━━━━━ DATASET
(* ===== verification/SendQueue.v ===== *)
(** SendQueue: the queue between a session and the goroutine that writes its packets
    (send_queue.go). *)

From S2P Require Import Prelude.

(** A packet: what is written, and its buffer. *)
Record sq_packet := mkSqPacket { sqp_raw : list Z; sqp_buffer : Z }.
(** Where [Run] is: at its select, at the write of a packet, or returned, with the
    packet and the error of a write that failed. *)
Inductive sq_state := Waiting | Writing (p : sq_packet) | RunEnded (failed : option (sq_packet * goerr)).
(** [conn] is what was written; [sq_released] are the buffers that were released. *)
Record sendQueue := mkSQ { queue : list sq_packet; closeChan : bool; sq_at : sq_state; conn : list (list Z); sq_released : list Z }.
Definition newSendQueue : sendQueue := mkSQ [] false Waiting [] [].
Definition queue_capacity : Z := 1.
(** [None]: the sender waits. *)
Definition Send (h : sendQueue) (p : sq_packet) : option sendQueue :=
  if len (queue h) <? queue_capacity then Some (mkSQ (queue h ++ [p]) (closeChan h) (sq_at h) (conn h) (sq_released h)) else None.
(** A step of [Run]: the case of the select that is taken, or the result of the
    write. *)
Inductive run_step := SeeClose | TakePacket | WriteDone (err : option goerr).
Definition Run (h : sendQueue) (st : run_step) : option sendQueue :=
  match sq_at h, st with
  | Waiting, SeeClose => if closeChan h then Some (mkSQ (queue h) (closeChan h) (RunEnded None) (conn h) (sq_released h)) else None
  | Waiting, TakePacket => match queue h with [] => None | p :: q => Some (mkSQ q (closeChan h) (Writing p) (conn h) (sq_released h)) end
  | Writing p, WriteDone (Some err) => Some (mkSQ (queue h) (closeChan h) (RunEnded (Some (p, err))) (conn h) (sq_released h))
  | Writing p, WriteDone None => Some (mkSQ (queue h) (closeChan h) Waiting (conn h ++ [sqp_raw p]) (sq_released h ++ [sqp_buffer p]))
  | _, _ => None
  end.
Definition sq_Close (h : sendQueue) : outcome sendQueue :=
  if closeChan h then Panic "close of closed channel" else Ok (mkSQ (queue h) true (sq_at h) (conn h) (sq_released h)).

(** The session and the goroutine take turns. *)
Inductive sq_event := EvSend (p : sq_packet) | EvRun (st : run_step) | EvClose.
Definition sq_step (h : sendQueue) (e : sq_event) : option sendQueue :=
  match e with EvSend p => Send h p | EvRun st => Run h st | EvClose => match sq_Close h with Ok h => Some h | _ => None end end.
Fixpoint sq_steps (h : sendQueue) (evs : list sq_event) : option sendQueue :=
  match evs with [] => Some h | e :: evs => match sq_step h e with Some h => sq_steps h evs | None => None end end.

(** * Theorems *)

Definition sends (evs : list sq_event) : list sq_packet := omap (λ e, match e with EvSend p => Some p | _ => None end) evs.
Definition in_hand (h : sendQueue) : list sq_packet := match sq_at h with Writing p => [p] | RunEnded (Some (p, _)) => [p] | _ => [] end.
(** The packets [ps] were sent, of which [done_] are written. *)
Definition sq_ok (h : sendQueue) (ps done_ : list sq_packet) : Prop :=
  ps = done_ ++ in_hand h ++ queue h ∧ conn h = sqp_raw <$> done_ ∧ sq_released h = sqp_buffer <$> done_ ∧ len (queue h) <= 1.
Lemma sq_step_ok h e h' ps done_ : sq_ok h ps done_ → sq_step h e = Some h' → ∃ done', sq_ok h' (ps ++ sends [e]) done' ∧ done_ `prefix_of` done'.
Proof.
  intros (Hp & Hc & Hr & Hq) E. destruct h as [q c s w rl]; cbn [queue conn sq_released sq_at closeChan] in *. unfold in_hand in Hp. cbn [sq_at queue] in Hp. destruct e as [p|st|].
  - unfold sq_step, Send in E. cbn [queue] in E. destruct (Z.ltb_spec (len q) queue_capacity) as [Hl|]; [|done]. injection E as <-. exists done_. split; [|done]. unfold sq_ok, in_hand.
    cbn [sends omap list_omap queue conn sq_released sq_at]. rewrite Hp, len_app. unfold queue_capacity in Hl. change (len [p]) with 1. split_and!; try done; [by rewrite <- !app_assoc|lia].
  - change (sends [EvRun st]) with (@nil sq_packet). rewrite app_nil_r. unfold sq_step, Run in E. cbn [sq_at queue closeChan conn sq_released] in E. destruct s as [|p|f], st as [| |[err|]]; try done.
    + destruct c; [|done]. injection E as <-. by exists done_.
    + destruct q as [|p q]; [done|]. injection E as <-. exists done_. split; [|done]. rewrite len_cons in Hq. pose proof (len_nonneg q). split_and!; cbn; try done. lia.
    + injection E as <-. by exists done_.
    + injection E as <-. exists (done_ ++ [p]). split; [|by apply prefix_app_r]. unfold sq_ok, in_hand. cbn [queue conn sq_released sq_at]. rewrite !fmap_app, Hc, Hr, Hp. split_and!; try done. by rewrite <- app_assoc.
  - change (sends [EvClose]) with (@nil sq_packet). rewrite app_nil_r. unfold sq_step, sq_Close in E. cbn [closeChan] in E. destruct c; [done|]. injection E as <-. by exists done_.
Qed.

(** Packets are written in the order they are sent, none twice and none left out: what
    was written is a prefix of what was sent, at most two packets are behind it (the
    one being written and the one in the queue), and exactly the buffers of the
    packets that were written are released. *)
Theorem send_queue_fifo evs h : sq_steps newSendQueue evs = Some h →
  ∃ done_, sends evs = done_ ++ in_hand h ++ queue h ∧ conn h = sqp_raw <$> done_ ∧ sq_released h = sqp_buffer <$> done_ ∧ len (in_hand h ++ queue h) <= 2.
Proof.
  intros E. assert (∀ evs h0 ps done_, sq_ok h0 ps done_ → sq_steps h0 evs = Some h → ∃ done', sq_ok h (ps ++ sends evs) done') as Hrun.
  { clear. induction evs as [|e evs IH]; intros h0 ps done_ Hok E; cbn [sq_steps] in E.
    - injection E as <-. exists done_. by rewrite app_nil_r.
    - destruct (sq_step h0 e) as [h1|] eqn:E1; [|done]. destruct (sq_step_ok _ _ _ _ _ Hok E1) as (d1 & Hok1 & _). destruct (IH h1 _ d1 Hok1 E) as [d2 Hok2]. exists d2.
      replace (sends (e :: evs)) with (sends [e] ++ sends evs); [by rewrite app_assoc|]. unfold sends. rewrite <- omap_app. done. }
  destruct (Hrun evs newSendQueue [] []) as (d & Hp & Hc & Hr & Hq); [by split_and!|done|]. exists d. split_and!; try done. rewrite len_app.
  assert (len (in_hand h) <= 1); [|lia]. unfold in_hand. destruct (sq_at h) as [|p|[[p e]|]]; unfold len; cbn; lia.
Qed.
Definition three_packets : list sq_event :=
  [EvSend (mkSqPacket [1] 10); EvRun TakePacket; EvSend (mkSqPacket [2] 20); EvRun (WriteDone None); EvRun TakePacket; EvSend (mkSqPacket [3] 30)].
Definition three_state : sendQueue := mkSQ [mkSqPacket [3] 30] false (Writing (mkSqPacket [2] 20)) [[1]] [10].
Lemma send_queue_fifo_witness : ∃ done_, sends three_packets = done_ ++ in_hand three_state ++ queue three_state ∧ conn three_state = sqp_raw <$> done_.
Proof. destruct (send_queue_fifo three_packets three_state) as (d & E & Ec & _); [reflexivity|]. exists d. split; [exact E|exact Ec]. Defined.

(** After [Run] has ended, with an error for instance, the queue holds one more packet;
    the session that sends another waits for ever, whatever happens. *)
Lemma send_blocks_after_error h evs h' p failed : sq_at h = RunEnded failed → queue h ≠ [] → sq_steps h evs = Some h' → Send h' p = None.
Proof.
  revert h. induction evs as [|e evs IH]; intros h Hr Hq E; cbn [sq_steps] in E.
  - injection E as <-. unfold Send. destruct (Z.ltb_spec (len (queue h)) queue_capacity) as [Hl|]; [|done]. destruct (queue h) as [|x q]; [done|]. rewrite len_cons in Hl. pose proof (len_nonneg q). unfold queue_capacity in Hl. lia.
  - destruct (sq_step h e) as [h1|] eqn:E1; [|done]. apply (IH h1); [| |done]; destruct e as [x|st|]; unfold sq_step, Send, Run, sq_Close in E1; rewrite ?Hr in E1; try done.
    all: destruct (_ : bool); try done; by injection E1 as <-; cbn; rewrite ?Hr; try done; destruct (queue h).
Qed.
━━━━━━━━━━
[TASK DESCRIPTION] Beginning with the line that has "None) (conn h) (sq_released h)) else None" and ending with the line that has "err))) (conn h) (sq_released h))", set down the lines above exactly and include no others.

[EXPECTED OUTPUT]
  | Waiting, SeeClose => if closeChan h then Some (mkSQ (queue h) (closeChan h) (RunEnded None) (conn h) (sq_released h)) else None
  | Waiting, TakePacket => match queue h with [] => None | p :: q => Some (mkSQ q (closeChan h) (Writing p) (conn h) (sq_released h)) end
  | Writing p, WriteDone (Some err) => Some (mkSQ (queue h) (closeChan h) (RunEnded (Some (p, err))) (conn h) (sq_released h))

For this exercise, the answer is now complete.